Is there a consensus?
Thus, major problems remain in therapeutic decision making in hypertrophic cardiomyopathy. We are able to identify accurately individuals at low risk of sudden death (absence of family history of sudden death, of history of recurrent syncope, absence of frequent non-sustained ventricular tachycardia, and importantly in adolescents and young adults, normal exercise blood pressure response). For the individual who has already suffered an episode of out of hospital cardiac arrest, the decision to implant an automatic cardioverter-defibrillator is usually fairly clear. Does the current evidence justify the routine use of amiodarone with its attendant side effect profile to “high risk” patients, many of whom are young?
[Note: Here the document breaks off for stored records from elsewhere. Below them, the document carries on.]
(** The form data of a POST check-in: the data of the action, with the
    token of the dashboard page added when the data has none. *)
Definition checkin_post_data (action : Action) (page : str) : dict str :=
  let data := match act_data action with Some d => d | None => [] end in
  if dict_mem data (U "token") then data
  else
    match _extract_csrf_token_from_html page with
    | Some token => if truthy token then dict_set data (U "token") token else data
    | None => data
    end.

(** The request [perform_checkin] makes for an action. *)
Definition checkin_request (session : nat) (base_url : str) (action : Action)
           (page : str) : Request :=
  if str_eqb (str_upper (act_method action)) (U "POST") then
    mkRequest session (U "POST") (act_url action) 30
              (form_headers (checkin_headers base_url))
              (Some (checkin_post_data action page)) (Some true)
  else
    mkRequest session (U "GET") (act_url action) 30
              (checkin_headers base_url) None (Some true).

(** The request for the dashboard and the request that probes a path. *)
Definition checkin_get (session : nat) (base_url target : str) : Request :=
  mkRequest session (U "GET") target 30 (checkin_headers base_url) None None.
End CheckinRequest.

(** A dashboard without check-in entry, a page that is not there, and a
    run of the probing loop in which the first path is not there, the
    second cannot be reached and the third answers. *)
Definition not_found : Response :=
  page 404 "<h1>Not Found</h1>" "https://panel.freecloud.ltd/clientarea.php".

Definition unreachable : reply := Fails (Exn TransportError (U "timed out")).

Definition rt_probe : Runtime :=
  stub_runtime false (fun _ => None)
    (net_script [ Answer client_area; Answer not_found;
                  unreachable; unreachable; unreachable;
                  Answer checkin_done; Answer checkin_done ])
    no_env no_accounts.

Definition probe_run : Res (status * jval) * list exchange :=
  perform_checkin (RT := rt_probe) 0 sample_base [].

(** A text between double quotes. *)
Definition quoted (s : str) : str := 0x22%N :: s ++ [0x22%N].

(** A dashboard with a check-in form and the JSON answer to the form;
    without BeautifulSoup the discovery of the script finds the form by
    its second pattern and returns a POST to its action with the token of
    the page. *)
Definition dashboard_with_form : Response :=
  mkResponse 200
    (U "<form method='post' action=" ++ quoted (U "/checkin.php")
     ++ U "><input name='token' value='t0k'><button>签到</button></form>")
    (U "https://panel.freecloud.ltd/clientarea.php")
    (Some (U "text/html; charset=utf-8")) None.

Definition json_already : Response :=
  mkResponse 200 (U "{'success': true, 'message': 'Already checked in, ok'}")
             (U "https://panel.freecloud.ltd/checkin.php")
             (Some (U "application/json; charset=utf-8"))
             (Some (JObj [ (U "success", JBool true);
                           (U "message", JStr (U "Already checked in, ok")) ])).

Definition rt_post_action : Runtime :=
  {| HAVE_BS4 := false;
     BeautifulSoup := fun _ => None;
     urljoin := fun base ref => base ++ ref;
     str_upper := ascii_upper;
     str_lower := ascii_lower;
     urljoin_error := fun _ _ => None;
     session_request :=
       net_script [Answer dashboard_with_form; Answer json_already];
     _find_checkin_action_in_html :=
       fun base _ =>
         Ok (Some (mkAction (U "POST") (base ++ U "/checkin.php")
                            (Some [(U "token", U "t0k")])));
     getenv := no_env;
     json_loads := no_accounts;
     print_error := fun _ => None;
     py_str := fun _ => U "..." |}.

Definition post_run : Res (status * jval) * list exchange :=
  perform_checkin (RT := rt_post_action) 0 sample_base [].

(** A dashboard whose check-in link has an address that [urljoin] cannot
    parse: the discovery of the script raises [ValueError] at the join it
    makes for its first pattern. *)
Definition dashboard_bad_link : Response :=
  mkResponse 200
    (U "<a class='btn' href=" ++ quoted (U "http://[bad") ++ U ">签到</a>")
    (U "https://panel.freecloud.ltd/clientarea.php")
    (Some (U "text/html; charset=utf-8")) None.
The answer will only be resolved definitively with an appropriately designed, randomised trial of amiodarone v defibrillator, which is long overdue. This would overcome many of the ethical issues and provide data as to the efficacy of each of these strategies. In the interim, very recent experience of McKenna’s group provides further evidence of the beneficial effects of amiodarone in high risk groups.31 They stratified 474 consecutive patients according to presence of ⩽ 1 risk factor (low risk, n = 284) or ⩾ 2 risk factors (high risk, n = 109). Mean follow up was 1121 days, and 81 patients received amiodarone. In the group not receiving amiodarone the annual rate of sudden death was 2.5% in the high risk and 1.3% in the low risk group; there were no deaths in the treated group. Therefore, although unequivocal evidence in support of amiodarone is lacking, the weight of evidence strongly favours the use of amiodarone in high risk groups.